(RECORDS SUPPLIED)
================
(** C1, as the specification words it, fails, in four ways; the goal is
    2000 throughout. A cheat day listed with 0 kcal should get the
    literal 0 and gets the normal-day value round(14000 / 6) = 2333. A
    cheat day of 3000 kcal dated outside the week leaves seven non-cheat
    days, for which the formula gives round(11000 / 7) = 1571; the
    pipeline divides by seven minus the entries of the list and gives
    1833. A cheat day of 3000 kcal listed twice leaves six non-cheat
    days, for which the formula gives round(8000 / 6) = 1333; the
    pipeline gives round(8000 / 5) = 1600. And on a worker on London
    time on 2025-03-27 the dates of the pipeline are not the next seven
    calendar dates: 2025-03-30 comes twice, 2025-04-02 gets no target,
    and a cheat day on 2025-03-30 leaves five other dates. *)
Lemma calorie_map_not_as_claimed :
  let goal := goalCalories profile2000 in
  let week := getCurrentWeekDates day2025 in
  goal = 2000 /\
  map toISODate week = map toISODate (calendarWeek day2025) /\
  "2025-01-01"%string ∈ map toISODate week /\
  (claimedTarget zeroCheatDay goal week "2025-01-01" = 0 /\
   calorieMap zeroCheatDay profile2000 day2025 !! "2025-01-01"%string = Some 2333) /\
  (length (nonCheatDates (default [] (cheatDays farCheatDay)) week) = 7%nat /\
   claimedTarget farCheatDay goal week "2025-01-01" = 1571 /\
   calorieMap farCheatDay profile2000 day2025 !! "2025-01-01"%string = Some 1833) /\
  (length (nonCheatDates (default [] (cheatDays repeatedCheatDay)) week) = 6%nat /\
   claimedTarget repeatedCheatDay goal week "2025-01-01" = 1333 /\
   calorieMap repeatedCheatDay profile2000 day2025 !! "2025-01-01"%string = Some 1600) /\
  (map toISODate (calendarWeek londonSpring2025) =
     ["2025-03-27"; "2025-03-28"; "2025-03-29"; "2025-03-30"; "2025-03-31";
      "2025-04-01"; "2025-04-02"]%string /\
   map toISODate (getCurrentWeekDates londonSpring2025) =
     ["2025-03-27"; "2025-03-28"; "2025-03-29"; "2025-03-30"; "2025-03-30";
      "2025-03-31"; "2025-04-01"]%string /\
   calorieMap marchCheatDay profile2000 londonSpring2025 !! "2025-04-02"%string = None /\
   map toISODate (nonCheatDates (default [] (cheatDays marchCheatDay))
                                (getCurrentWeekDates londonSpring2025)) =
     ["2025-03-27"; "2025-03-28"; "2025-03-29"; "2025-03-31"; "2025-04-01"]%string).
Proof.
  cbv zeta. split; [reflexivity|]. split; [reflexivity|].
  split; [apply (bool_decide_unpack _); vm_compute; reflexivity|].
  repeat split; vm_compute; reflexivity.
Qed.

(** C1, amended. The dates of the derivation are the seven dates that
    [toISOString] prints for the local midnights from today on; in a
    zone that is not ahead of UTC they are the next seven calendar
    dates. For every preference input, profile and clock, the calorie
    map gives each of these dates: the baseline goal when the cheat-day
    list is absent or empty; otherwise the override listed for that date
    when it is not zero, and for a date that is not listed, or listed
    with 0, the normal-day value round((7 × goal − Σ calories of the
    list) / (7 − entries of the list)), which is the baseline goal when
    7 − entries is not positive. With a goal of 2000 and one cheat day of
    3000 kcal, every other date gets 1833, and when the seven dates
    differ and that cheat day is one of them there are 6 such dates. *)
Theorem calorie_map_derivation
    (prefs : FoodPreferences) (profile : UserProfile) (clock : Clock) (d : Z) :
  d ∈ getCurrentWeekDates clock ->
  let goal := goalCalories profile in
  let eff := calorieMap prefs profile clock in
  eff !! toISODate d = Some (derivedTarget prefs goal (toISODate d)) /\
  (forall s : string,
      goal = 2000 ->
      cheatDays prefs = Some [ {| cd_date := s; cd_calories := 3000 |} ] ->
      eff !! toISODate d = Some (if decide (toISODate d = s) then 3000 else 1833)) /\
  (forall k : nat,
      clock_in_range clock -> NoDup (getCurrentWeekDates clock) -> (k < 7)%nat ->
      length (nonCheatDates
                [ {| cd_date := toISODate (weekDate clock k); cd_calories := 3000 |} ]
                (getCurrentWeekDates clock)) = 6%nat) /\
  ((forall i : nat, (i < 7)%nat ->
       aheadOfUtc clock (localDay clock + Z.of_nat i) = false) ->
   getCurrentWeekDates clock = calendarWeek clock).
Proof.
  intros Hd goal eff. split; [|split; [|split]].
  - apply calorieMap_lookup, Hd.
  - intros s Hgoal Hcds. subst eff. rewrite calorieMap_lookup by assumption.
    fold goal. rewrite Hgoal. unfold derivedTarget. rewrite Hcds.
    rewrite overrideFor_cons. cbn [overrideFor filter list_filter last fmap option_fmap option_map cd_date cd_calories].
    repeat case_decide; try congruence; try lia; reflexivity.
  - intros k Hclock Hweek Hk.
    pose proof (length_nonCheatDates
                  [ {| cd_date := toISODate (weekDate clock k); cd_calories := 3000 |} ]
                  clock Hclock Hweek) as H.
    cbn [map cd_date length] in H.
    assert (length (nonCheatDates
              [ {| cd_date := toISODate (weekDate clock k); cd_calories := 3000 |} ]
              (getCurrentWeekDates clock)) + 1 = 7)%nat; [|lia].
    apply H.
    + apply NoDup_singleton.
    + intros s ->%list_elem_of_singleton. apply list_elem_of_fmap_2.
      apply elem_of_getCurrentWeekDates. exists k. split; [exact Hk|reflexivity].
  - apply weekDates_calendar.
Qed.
================
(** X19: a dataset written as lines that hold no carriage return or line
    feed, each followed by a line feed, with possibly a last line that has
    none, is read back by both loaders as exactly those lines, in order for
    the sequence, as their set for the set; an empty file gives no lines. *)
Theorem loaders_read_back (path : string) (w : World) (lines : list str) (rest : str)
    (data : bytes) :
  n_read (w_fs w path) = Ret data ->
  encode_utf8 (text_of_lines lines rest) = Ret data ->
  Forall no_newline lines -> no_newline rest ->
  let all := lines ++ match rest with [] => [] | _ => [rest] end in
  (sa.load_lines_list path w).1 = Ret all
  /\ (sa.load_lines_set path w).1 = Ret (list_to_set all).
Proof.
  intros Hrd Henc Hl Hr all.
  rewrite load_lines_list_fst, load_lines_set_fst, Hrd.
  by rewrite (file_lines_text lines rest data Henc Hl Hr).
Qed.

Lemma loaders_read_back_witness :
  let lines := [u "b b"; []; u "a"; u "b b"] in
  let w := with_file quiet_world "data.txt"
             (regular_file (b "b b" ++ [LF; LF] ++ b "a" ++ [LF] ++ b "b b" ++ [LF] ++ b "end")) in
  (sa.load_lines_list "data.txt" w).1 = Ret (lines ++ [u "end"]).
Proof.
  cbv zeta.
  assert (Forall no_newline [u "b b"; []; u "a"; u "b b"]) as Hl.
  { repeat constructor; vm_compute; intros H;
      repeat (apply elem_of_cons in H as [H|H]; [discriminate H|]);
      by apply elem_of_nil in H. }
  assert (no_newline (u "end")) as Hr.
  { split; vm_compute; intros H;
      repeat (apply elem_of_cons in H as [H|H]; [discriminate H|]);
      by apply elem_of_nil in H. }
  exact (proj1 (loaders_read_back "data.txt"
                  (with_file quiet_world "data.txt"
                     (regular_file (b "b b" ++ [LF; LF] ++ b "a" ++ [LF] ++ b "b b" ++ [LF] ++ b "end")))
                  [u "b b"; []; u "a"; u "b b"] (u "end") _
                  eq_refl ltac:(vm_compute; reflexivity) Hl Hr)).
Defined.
================
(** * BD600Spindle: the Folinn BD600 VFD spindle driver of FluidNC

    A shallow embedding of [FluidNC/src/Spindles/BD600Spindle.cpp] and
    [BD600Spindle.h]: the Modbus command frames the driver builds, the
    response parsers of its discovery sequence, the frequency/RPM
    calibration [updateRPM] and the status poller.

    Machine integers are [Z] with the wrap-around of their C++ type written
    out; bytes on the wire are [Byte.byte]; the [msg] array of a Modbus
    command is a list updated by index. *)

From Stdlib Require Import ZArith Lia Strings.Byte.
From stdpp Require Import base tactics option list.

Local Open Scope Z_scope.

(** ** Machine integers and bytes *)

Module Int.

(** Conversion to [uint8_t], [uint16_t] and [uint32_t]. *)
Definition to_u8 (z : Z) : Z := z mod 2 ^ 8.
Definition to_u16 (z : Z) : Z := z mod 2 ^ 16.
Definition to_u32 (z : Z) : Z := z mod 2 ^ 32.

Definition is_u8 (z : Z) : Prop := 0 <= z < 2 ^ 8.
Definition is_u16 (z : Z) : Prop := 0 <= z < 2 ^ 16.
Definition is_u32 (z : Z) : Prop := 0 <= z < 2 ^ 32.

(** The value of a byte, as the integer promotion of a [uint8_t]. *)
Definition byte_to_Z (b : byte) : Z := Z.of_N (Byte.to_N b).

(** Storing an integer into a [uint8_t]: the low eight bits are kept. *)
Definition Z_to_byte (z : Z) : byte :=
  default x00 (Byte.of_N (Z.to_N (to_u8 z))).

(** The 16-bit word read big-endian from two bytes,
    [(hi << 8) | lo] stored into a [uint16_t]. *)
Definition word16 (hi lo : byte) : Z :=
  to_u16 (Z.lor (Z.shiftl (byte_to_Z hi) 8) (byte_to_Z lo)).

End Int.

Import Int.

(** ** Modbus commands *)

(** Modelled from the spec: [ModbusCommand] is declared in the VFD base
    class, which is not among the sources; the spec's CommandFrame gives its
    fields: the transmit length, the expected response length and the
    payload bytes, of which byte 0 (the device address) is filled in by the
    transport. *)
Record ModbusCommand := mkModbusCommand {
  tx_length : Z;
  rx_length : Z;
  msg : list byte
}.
================
(INSTRUCTIONS FOR THE TASK) For the word "that", report how many lines of the records contain it; respond with the number only.

(RESPONSE AREA) 7